Sentados nos degraus de tábuas enegrecidas da varanda da frente, Anna estudava sob a tutela de Victor, que respondia as suas perguntas logo após elas serem verbalizadas.

— Você não demostra tanto medo agora — ele afirmou reposicionando os óculos.

— Eu só não mostro, mas ainda sinto dentro de mim.

— Daqui algumas semanas você se acostuma.

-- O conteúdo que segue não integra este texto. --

(** * Task scheduler front end ([with_gui.py]): the task request translator

    A shallow embedding of the four functions the graphical form and the
    command line share,

      - [parse_iso_duration]            (with_gui.py, lines 14-21)
      - [format_duration_for_schtasks]  (lines 24-28)
      - [get_existing_task_details]     (lines 31-52)
      - [schedule_task]                 (lines 55-81)

    together with the Python primitives they call.

    Of the form itself, the slot [TaskSchedulerApp.schedule] (lines
    199-216) and the placement of the window, [TaskSchedulerApp.center]
    (lines 186-192), are embedded as well; the widgets, the file dialogs
    and the parser of the command line are not.

      - Text is Python [str] restricted to code points below 256, so that
        a character is an [ascii]; integers are [Z]; the dictionary of
        task details is a [gmap].
      - The float returned by [timedelta.total_seconds] is a binary64
        value of the standard library's [SpecFloat], obtained by its
        correctly rounded division.
      - The operating system is an explicit environment: what it does with
        each command line (the process exits with a code and two decoded
        outputs, or it cannot be started) and what the clock reads.  Every
        call of [subprocess.run] is recorded in a trace.
      - The [isodate] library is a parameter: its function
        [parse_duration] returns a [timedelta], returns a [Duration], or
        raises.
      - The range of years of [datetime] is not modelled. *)

From Stdlib Require Import ZArith Ascii String List Lia.
From Stdlib Require Import SpecFloat.
From stdpp Require Import base option list strings pretty gmap.

Local Open Scope Z_scope.

(** ** Python text primitives *)

Module PyStr.

(** The line feed, written [\n] in the source. *)
Definition nl : string := String "010" "".

(** [str.isspace] for one character (code points below 256). *)
Definition isspace (c : ascii) : bool :=
  let n := Z.of_N (N_of_ascii c) in
  ((9 <=? n) && (n <=? 13)) || ((28 <=? n) && (n <=? 32))
  || (n =? 133) || (n =? 160).

(** The line boundaries of [str.splitlines] (code points below 256). *)
Definition is_linebreak (c : ascii) : bool :=
  let n := Z.of_N (N_of_ascii c) in
  ((10 <=? n) && (n <=? 13)) || ((28 <=? n) && (n <=? 30)) || (n =? 133).

Definition is_cr (c : ascii) : bool := Z.of_N (N_of_ascii c) =? 13.
Definition is_lf (c : ascii) : bool := Z.of_N (N_of_ascii c) =? 10.

(** [s.startswith(p)] *)
Definition startswith (s p : string) : bool := String.prefix p s.

(** [sub in s] *)
Fixpoint contains (s sub : string) : bool :=
  String.prefix sub s ||
  match s with
  | "" => false
  | String _ r => contains r sub
  end.

(** [s.splitlines()]: a line ends at a line boundary ([\r\n] counts as
    one); the boundary is dropped and no empty last line is produced. *)
Fixpoint splitlines (s : string) : list string :=
  match s with
  | "" => []
  | String c r =>
      if is_linebreak c then
        "" :: (if is_cr c then
                 match r with
                 | String c' r' => if is_lf c' then splitlines r'
                                   else splitlines r
                 | "" => splitlines r
                 end
               else splitlines r)
      else
        match splitlines r with
        | [] => [String c ""]
        | l :: ls => String c l :: ls
        end
  end.

(** [s.split(sep, maxsplit)] for a one-character separator;
    [maxsplit = None] is the source's call without a limit. *)
Fixpoint split (sep : ascii) (maxsplit : option nat) (s : string)
  : list string :=
  match s with
  | "" => [""]
  | String c r =>
      if Ascii.eqb c sep && negb (bool_decide (maxsplit = Some 0%nat)) then
        "" :: split sep (Nat.pred <$> maxsplit) r
      else
        match split sep maxsplit r with
        | [] => [String c ""]
        | p :: ps => String c p :: ps
        end
  end.

Fixpoint lstrip (s : string) : string :=
  match s with
  | "" => ""
  | String c r => if isspace c then lstrip r else s
  end.

Definition rstrip (s : string) : string :=
  String.rev (lstrip (String.rev s)).

(** [s.strip()] *)
Definition strip (s : string) : string := rstrip (lstrip s).

(** Whether the character [c] occurs in [p]. *)
Fixpoint has_char (c : ascii) (p : string) : bool :=
match p with
| "" => false
| String a p' => Ascii.eqb a c || has_char c p'
end.

(** [s.zfill(width)] on a string of digits: zeros on the left. *)
Definition zfill (width : nat) (s : string) : string :=
  string_of_list_ascii (replicate (width - String.length s) "0"%char) +:+ s.

(** [str(n)] for an [int]. *)
Definition str_of_int (n : Z) : string := pretty n.

(** [f"{n:02}"]: sign-aware zero padding to a total width of two; the
    minus sign counts in the width. *)
Definition format_02 (n : Z) : string :=
  if n <? 0 then "-" +:+ zfill 1 (pretty (Z.abs n))
  else zfill 2 (pretty n).

End PyStr.

(** ** Binary64 floats, as far as [total_seconds] and [int] need them *)

Module PyFloat.

Definition prec : Z := 53.
Definition emax : Z := 1024.

(** An [int] seen as an (unrounded) binary number. *)
Definition of_int (n : Z) : spec_float :=
  match n with
  | Z0 => S754_zero false
  | Zpos p => S754_finite false p 0
  | Zneg p => S754_finite true p 0
  end.

(** [a / b] on two [int]s: the correctly rounded binary64 quotient. *)
Definition int_true_divide (a b : Z) : spec_float :=
  SFdiv prec emax (of_int a) (of_int b).

(** [int(x)]: truncation towards zero.  Python raises on infinities and
    NaN; [total_seconds] yields neither (see [total_seconds_finite]
    below), and they are sent to 0 here. *)
Definition to_int (x : spec_float) : Z :=
  match x with
  | S754_finite s m e =>
      let a := if 0 <=? e then Z.shiftl (Zpos m) e
               else Z.shiftr (Zpos m) (- e) in
      if s then - a else a
  | _ => 0
  end.

End PyFloat.

(** ** [datetime.timedelta] and [datetime.datetime] *)

Module PyTime.

(** A [timedelta] in its normal form: Python keeps [0 <= seconds < 86400],
    [0 <= microseconds < 10^6] and [|days| <= 999999999]. *)
Record timedelta := mk_timedelta {
  days : Z;
  seconds : Z;
  microseconds : Z
}.

Definition timedelta_wf (d : timedelta) : Prop :=
  -999999999 <= days d <= 999999999 /\
  0 <= seconds d < 86400 /\
  0 <= microseconds d < 1000000.

(** The span in microseconds, an exact integer. *)
Definition to_microseconds (d : timedelta) : Z :=
  (days d * 86400 + seconds d) * 1000000 + microseconds d.

(** The normal form of a span given in microseconds. *)
Definition of_microseconds (us : Z) : timedelta :=
  {| days := us / 86400000000;
     seconds := (us mod 86400000000) / 1000000;
     microseconds := us mod 1000000 |}.

(** [timedelta(hours=h, minutes=m, seconds=s)] on integers. *)
Definition timedelta_hms (h m s : Z) : timedelta :=
  of_microseconds ((h * 3600 + m * 60 + s) * 1000000).

(** [d.total_seconds()]:
    [((days * 86400 + seconds) * 10**6 + microseconds) / 10**6]. *)
Definition total_seconds (d : timedelta) : spec_float :=
  PyFloat.int_true_divide (to_microseconds d) 1000000.

(** A naive [datetime]: the day number and the time of day.  The range of
    years Python allows (1 to 9999) is not modelled. *)
Record datetime := mk_datetime {
  day_number : Z;
  hour : Z;
  minute : Z;
  second : Z;
  microsecond : Z
}.

Definition datetime_to_microseconds (t : datetime) : Z :=
  (((day_number t * 24 + hour t) * 60 + minute t) * 60 + second t) * 1000000
  + microsecond t.

Definition datetime_of_microseconds (us : Z) : datetime :=
  {| day_number := us / 86400000000;
     hour := (us / 3600000000) mod 24;
     minute := (us / 60000000) mod 60;
     second := (us / 1000000) mod 60;
     microsecond := us mod 1000000 |}.

(** [t + d] *)
Definition datetime_add (t : datetime) (d : timedelta) : datetime :=
  datetime_of_microseconds (datetime_to_microseconds t + to_microseconds d).

(** [t.strftime("%H:%M")] *)
Definition strftime_HM (t : datetime) : string :=
  PyStr.zfill 2 (pretty (hour t)) +:+ ":" +:+ PyStr.zfill 2 (pretty (minute t)).

End PyTime.

Import PyTime.

(** [format_duration_for_schtasks], lines 24-28. *)
Definition format_duration_for_schtasks (duration : timedelta) : string :=
  let total_seconds := PyFloat.to_int (total_seconds duration) in
  let hours := total_seconds / 3600 in
  let minutes := (total_seconds mod 3600) / 60 in
  PyStr.format_02 hours +:+ ":" +:+ PyStr.format_02 minutes.

(** ** Exceptions, the operating system and the effects of the program *)

Module Sys.

(** The exception classes the program raises or handles.  [OSError]
    stands for the failure to start a process ([FileNotFoundError] when
    the executable is missing). *)
Inductive exn : Type :=
| CalledProcessError (returncode : Z) (stdout stderr : string)
| ValueError (msg : string)
| IndexError (msg : string)
| OSError (msg : string).

(** [str(e)] for a [ValueError] built from one message. *)
Definition ValueError_str (msg : string) : string := msg.

(** The result of a computation that may raise. *)
Inductive outcome (A : Type) : Type :=
| Return (a : A)
| Raise (e : exn).
Arguments Return {A} a.
Arguments Raise {A} e.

— Tomara — disse jogando o cabelo por detrás do ombro com as costas da mão.

— Tem alguém vindo — ele disse baixinho. — Alguém não, um grupo inteiro.

Anna voltou o olhar para o leste, onde a trilha até o vilarejo estava vazia.

— Prima, do outro lado.

Da estradinha que seguia para o campo aberto, três figuras carregavam uma quarta. Anna levantou-se num sobressalto, o vestido verde que trajava tremulou quando partiu para os fundos da cabana, mas uma mão a impediu.

— Não, Anna! — A voz do primo soou ríspida, o que a preocupou. — Eles não vêm do nosso vilarejo.

— Mas... — Foi interrompida pelo ríspido chiado proferido por Victor.

Os dois permaneceram em pé, aguardando o grupo se aproximar. Quando às figuras tomaram forma, ouviram os gritos de ajuda dos três rapazes que carregavam uma moça, que apesar da distância, aparentava ser jovem.

— Você é o feiticeiro milagroso não é? — perguntou o rapaz de camiseta desbotada. — Precisamos de ajuda, senhor, por favor — suplicou. Anna temeu o que o "não" de seu primo poderia causar naquele sujeito aflito, que persistiu: — Ela foi roubada e esfaqueada essa manhã. Um curandeiro já a consultou, mas não serviu pra nada, meu senhor. Por favor, ajuda a gente. — Então eles viraram a moça de cabelos negros para mostrar a perfuração nas costas.

— É muito grave — constatou Anna apenas pela quantidade de sangue nas roupas.

— Infelizmente vocês estão perdendo tempo. Aqui não tem nenhum feiticeiro milagroso que possa os ajudar. — Victor desceu os degraus da varanda para olhar no olho do rapaz da camisa desbotada. — Quem falou de nós para vocês?

— Uma tia minha que vive no vilarejo. — Apontou para o leste, para o caminho que levava ao vilarejo de Pinheirio. — Ela disse que vocês podem fazer milagres.

— Eu já disse, somos apenas estudantes e não médicos ou curandeiros.

— Por favor, senhor, apenas uma olhada, qualquer coisa ajuda.

O vestido verde e os fios do cabelo de Anna sacudiram quando ela desceu da varanda e se aproximou da conversa. Ela pôs a mão no ombro do primo.

— Nós podemos dar uma olhadinha. — Piscou com o olho oculto para os visitantes.

— Levem-na para dentro, podem deixá-la no sofá da sala. — Victor ordenou. Então aproximou o rosto e sussurrou no ouvido da aprendiza: — Vá e feche a porta dos fundos.